» WHAT TO WORK ON
Exactly the lines from the start of the data through the line containing "num_gpfifo_entries ch' = num_gpfifo_entries ch -> gpu_get" should be output, with both ends kept and nothing added.

» RECORDS SHOWN

(** ** Steps of a channel *)

(** The ring after an entry was written at the end. *)
Lemma pending_put ch ch' : 2 <= num_gpfifo_entries ch -> 0 <= cpu_put ch < num_gpfifo_entries ch -> pending_count ch < num_gpfifo_entries ch - 1 ->
  num_gpfifo_entries ch' = num_gpfifo_entries ch -> gpu_get ch' = gpu_get ch -> cpu_put ch' = (cpu_put ch + 1) mod num_gpfifo_entries ch ->
  pending_count ch' = pending_count ch + 1 /\ pending_entries ch' = pending_entries ch ++ [Z.to_nat (cpu_put ch)].
Proof.
  intros Hn Hp Hk En Eg Ep. assert (pending_count ch' = pending_count ch + 1) as Ek.
  { unfold pending_count in *. rewrite En, Eg, Ep. by apply ring_put_advance; [lia|]. }
  split; [done|]. unfold pending_entries. rewrite Ek, En, Eg. pose proof (Z.mod_pos_bound (cpu_put ch - gpu_get ch) (num_gpfifo_entries ch) ltac:(lia)) as Hb.
  fold (pending_count ch) in Hb. replace (Z.to_nat (pending_count ch + 1)) with (S (Z.to_nat (pending_count ch))) by lia.
  rewrite ring_snoc_index. do 2 f_equal. rewrite Z2Nat.id by lia. f_equal. unfold pending_count. apply ring_put_end; lia.
Qed.

(** The ring after the first entry was dropped. *)
Lemma pending_get ch ch' : 2 <= num_gpfifo_entries ch -> 0 <= gpu_get ch < num_gpfifo_entries ch -> 0 <= cpu_put ch < num_gpfifo_entries ch -> gpu_get ch <> cpu_put ch ->
  num_gpfifo_entries ch' = num_gpfifo_entries ch -> cpu_put ch' = cpu_put ch -> gpu_get ch' = (gpu_get ch + 1) mod num_gpfifo_entries ch ->
  pending_count ch' = pending_count ch - 1 /\ 0 < pending_count ch /\ pending_entries ch = Z.to_nat (gpu_get ch) :: pending_entries ch'.
Proof.
  intros Hn Hg Hp Hne En Ep Eg. pose proof (Z.mod_pos_bound (cpu_put ch - gpu_get ch) (num_gpfifo_entries ch) ltac:(lia)) as Hb. fold (pending_count ch) in Hb.
  assert (pending_count ch <> 0) as H0 by (intros E; by apply Hne, (proj1 (ring_empty (num_gpfifo_entries ch) (cpu_put ch) (gpu_get ch) Hp Hg))).
  assert (pending_count ch' = pending_count ch - 1) as Ek by (unfold pending_count in *; rewrite En, Ep, Eg; apply ring_get_advance; lia).
  split; [done|]. split; [lia|]. unfold pending_entries. rewrite Ek, En, Eg.
  replace (Z.to_nat (pending_count ch)) with (S (Z.to_nat (pending_count ch - 1))) by lia. apply ring_cons_index; lia.
Qed.

Lemma pushes_ext ch ch' (l : list nat) : (forall i, i ∈ l -> entry_at ch' i = entry_at ch i) ->
  filter (fun i => is_push ch' i = true) l = filter (fun i => is_push ch i = true) l.
Proof.
  induction l as [|i l IH]; intros H; [done|]. specialize (IH ltac:(intros j Hj; apply H; by right)).
  assert (is_push ch' i = is_push ch i) as E by (unfold is_push; by rewrite (H i ltac:(by left))).
  rewrite !filter_cons, IH, E. done.
Qed.

Lemma entry_insert_ne ch entries put e i : entries = <[put := e]> (gpfifo_entries ch) -> i <> put ->
  default zero_gpfifo (entries !! i) = entry_at ch i.
Proof. intros -> Hi. unfold entry_at. by rewrite list_lookup_insert_ne. Qed.

Section Steps.
Context (tokens : Z) (infos : list nat) (released : Z) (ch : uvm_channel_t) (Hch : channel_ok tokens infos released ch).

Lemma channel_claim num : 0 < num -> num <= channel_get_available_gpfifo_entries ch ->
  channel_ok (tokens + num) infos released (ch <| current_gpfifo_count ::= (fun n => u32 (n + num)) |>).
Proof.
  intros Hnum Hav. rewrite (available_exact _ _ _ _ Hch) in Hav. pose proof (pending_count_bound _ _ _ _ Hch).
  assert (u32 (current_gpfifo_count ch + num) = current_gpfifo_count ch + num) as E.
  { destruct Hch as [Hn _ _ _ Ht Hc _ _ _ _ _ _ _]. unfold UVM_CHANNEL_NUM_GPFIFO_ENTRIES_MAX in Hn. apply u32_small. lia. }
  destruct Hch. split; cbn [current_gpfifo_count num_gpfifo_entries upd]; rewrite ?E; try done; [lia|lia|]. change (pending_count (upd _ ch)) with (pending_count ch). lia.
Qed.

Lemma channel_release num : 0 <= num <= tokens -> channel_ok (tokens - num) infos released (ch <| current_gpfifo_count ::= (fun n => u32 (n - num)) |>).
Proof.
  intros Hnum. pose proof (pending_count_bound _ _ _ _ Hch).
  assert (u32 (current_gpfifo_count ch - num) = current_gpfifo_count ch - num) as E.
  { destruct Hch as [Hn _ _ _ Ht Hc Hr _ _ _ _ _ _]. unfold UVM_CHANNEL_NUM_GPFIFO_ENTRIES_MAX in Hn. apply u32_small. lia. }
  destruct Hch. split; cbn [current_gpfifo_count num_gpfifo_entries upd]; rewrite ?E; try done; [lia|lia|]. change (pending_count (upd _ ch)) with (pending_count ch). lia.
Qed.

Lemma channel_take_info i l : 0 < tokens -> available_push_infos ch = i :: l ->
  channel_ok (tokens - 1) (i :: infos) released (ch <| available_push_infos := l |>).
Proof.
  intros Ht E. destruct Hch. split; try done; [lia|cbn [current_gpfifo_count upd length]; lia|]. cbn [available_push_infos num_gpfifo_entries upd].
  rewrite <- ch_infos0, E. change (pending_pushes (ch <| available_push_infos := l |>)) with (pending_pushes ch).
  rewrite <- app_comm_cons. by rewrite !app_assoc, <- Permutation_middle.
Qed.

Lemma channel_gpu : released < queued_value (tracking_sem ch) -> channel_ok tokens infos (released + 1) (ch <| tracking_sem ::= gpu_release (released + 1) |>).
Proof.
  intros Hlt. pose proof (pushes_length _ _ _ _ Hch). pose proof (pending_count_bound _ _ _ _ Hch). destruct Hch. split; try done; [|cbn [tracking_sem upd gpu_release queued_value]; lia].
  cbn [tracking_sem upd]. unfold UVM_CHANNEL_NUM_GPFIFO_ENTRIES_MAX in ch_num0. apply (release_counts _ released); [done|lia|lia].
Qed.

Lemma channel_update : channel_ok tokens infos released (ch <| tracking_sem := (uvm_gpu_tracking_semaphore_update_completed_value (tracking_sem ch)).2 |>).
Proof.
  unfold uvm_gpu_tracking_semaphore_update_completed_value. rewrite (update_counts _ _ (ch_counts _ _ _ _ Hch)). cbn [snd].
  pose proof (ch_counts _ _ _ _ Hch) as (_ & Hc & _). destruct Hch. split; try done; [by apply counts_updated|].
  cbn [tracking_sem upd completed_value queued_value]. change (pending_pushes (upd _ ch)) with (pending_pushes ch). lia.
Qed.

(** The ring after an entry was submitted. *)
Lemma submit_ring e : 0 < current_gpfifo_count ch ->
  pending_count (submit_entry e ch) = pending_count ch + 1 /\ pending_entries (submit_entry e ch) = pending_entries ch ++ [Z.to_nat (cpu_put ch)] /\
  entry_at (submit_entry e ch) (Z.to_nat (cpu_put ch)) = e /\ (forall i, i <> Z.to_nat (cpu_put ch) -> entry_at (submit_entry e ch) i = entry_at ch i).
Proof.
  intros Hcur. destruct (pending_put ch (submit_entry e ch)) as [H1 H2]; [destruct Hch; (done || lia)..|]. split; [done|]. split; [done|]. split.
  - unfold entry_at, submit_entry. cbn [gpfifo_entries upd]. rewrite list_lookup_insert_eq; [done|].
    rewrite (ch_entries _ _ _ _ Hch). pose proof (ch_put _ _ _ _ Hch). lia.
  - intros i Hi. by apply (entry_insert_ne ch _ (Z.to_nat (cpu_put ch)) e).
Qed.

Lemma submit_pushes e : 0 < current_gpfifo_count ch ->
  pending_pushes (submit_entry e ch) = pending_pushes ch ++ (if bool_decide (gp_type e = UVM_GPFIFO_ENTRY_TYPE_NORMAL) then [Z.to_nat (cpu_put ch)] else []) /\
  (forall i, i ∈ pending_pushes ch -> entry_at (submit_entry e ch) i = entry_at ch i).
Proof.
  intros Hcur. destruct (submit_ring e Hcur) as (_ & H2 & H3 & H4).
  assert (forall i, i ∈ pending_entries ch -> entry_at (submit_entry e ch) i = entry_at ch i) as Hsame.
  { intros i Hi. apply H4. intros ->. by apply (put_not_pending _ _ _ _ Hch). }
  split; [|intros i [_ Hi]%list_elem_of_filter; by apply Hsame].
  unfold pending_pushes. rewrite H2, filter_app, (pushes_ext ch _ (pending_entries ch)) by done. f_equal.
  assert (is_push (submit_entry e ch) (Z.to_nat (cpu_put ch)) = bool_decide (gp_type e = UVM_GPFIFO_ENTRY_TYPE_NORMAL)) as Ee by (unfold is_push; by rewrite H3).
  rewrite <- Ee, filter_cons. by destruct (is_push (submit_entry e ch) (Z.to_nat (cpu_put ch))).
Qed.

Lemma submit_current : 0 < current_gpfifo_count ch -> u32 (current_gpfifo_count ch - 1) = current_gpfifo_count ch - 1.
Proof.
  intros H. pose proof (pending_count_bound _ _ _ _ Hch). destruct Hch as [Hn _ _ _ Ht Hc Hr _ _ _ _ _ _]. unfold UVM_CHANNEL_NUM_GPFIFO_ENTRIES_MAX in Hn. apply u32_small. lia.
Qed.

(** What submitting does not depend on. *)
Lemma submit_fields e : num_gpfifo_entries (submit_entry e ch) = num_gpfifo_entries ch /\ gpu_get (submit_entry e ch) = gpu_get ch /\
  tracking_sem (submit_entry e ch) = tracking_sem ch /\ available_push_infos (submit_entry e ch) = available_push_infos ch /\
  length (gpfifo_entries (submit_entry e ch)) = length (gpfifo_entries ch) /\ 0 <= cpu_put (submit_entry e ch) < num_gpfifo_entries ch.
Proof.
  split_and!; try done; [apply length_insert|..]; apply Z.mod_pos_bound; pose proof (ch_num _ _ _ _ Hch); lia.
Qed.

Lemma channel_ctrl e : 1 <= tokens -> gp_type e = UVM_GPFIFO_ENTRY_TYPE_CONTROL -> channel_ok (tokens - 1) infos released (submit_entry e ch).
Proof.
  intros Ht He. assert (0 < current_gpfifo_count ch) as Hcur by (rewrite (ch_current _ _ _ _ Hch); lia).
  destruct (submit_ring e Hcur) as (Hk & _). destruct (submit_pushes e Hcur) as [Hp Hsame]. rewrite He in Hp. simpl in Hp. rewrite app_nil_r in Hp.
  destruct (submit_fields e) as (E1 & E2 & E3 & E4 & E5 & E6).
  assert (current_gpfifo_count (submit_entry e ch) = current_gpfifo_count ch - 1) as Ec by (by apply submit_current).
  assert (pushes_values (submit_entry e ch) = pushes_values ch) as Ev.
  { unfold pushes_values. rewrite Hp. apply list_fmap_ext. intros k i Hi. rewrite Hsame; [done|by eapply list_elem_of_lookup_2]. }
  assert ((fun i => gp_push_info (entry_at (submit_entry e ch) i)) <$> pending_pushes ch = (fun i => gp_push_info (entry_at ch i)) <$> pending_pushes ch) as Ei.
  { apply list_fmap_ext. intros k i Hi. rewrite Hsame; [done|by eapply list_elem_of_lookup_2]. }
  destruct Hch. split; rewrite ?E1, ?E2, ?E3, ?E4, ?E5, ?Ec, ?Ev, ?Hp, ?Hk, ?Ei; (done || lia).
Qed.

End Steps.

Section Submit.
Context (tokens : Z) (infos : list nat) (released : Z) (ch : uvm_channel_t) (Hch : channel_ok tokens infos released ch).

» TASK RESPONSE
(** ** Steps of a channel *)

(** The ring after an entry was written at the end. *)
Lemma pending_put ch ch' : 2 <= num_gpfifo_entries ch -> 0 <= cpu_put ch < num_gpfifo_entries ch -> pending_count ch < num_gpfifo_entries ch - 1 ->
  num_gpfifo_entries ch' = num_gpfifo_entries ch -> gpu_get ch' = gpu_get ch -> cpu_put ch' = (cpu_put ch + 1) mod num_gpfifo_entries ch ->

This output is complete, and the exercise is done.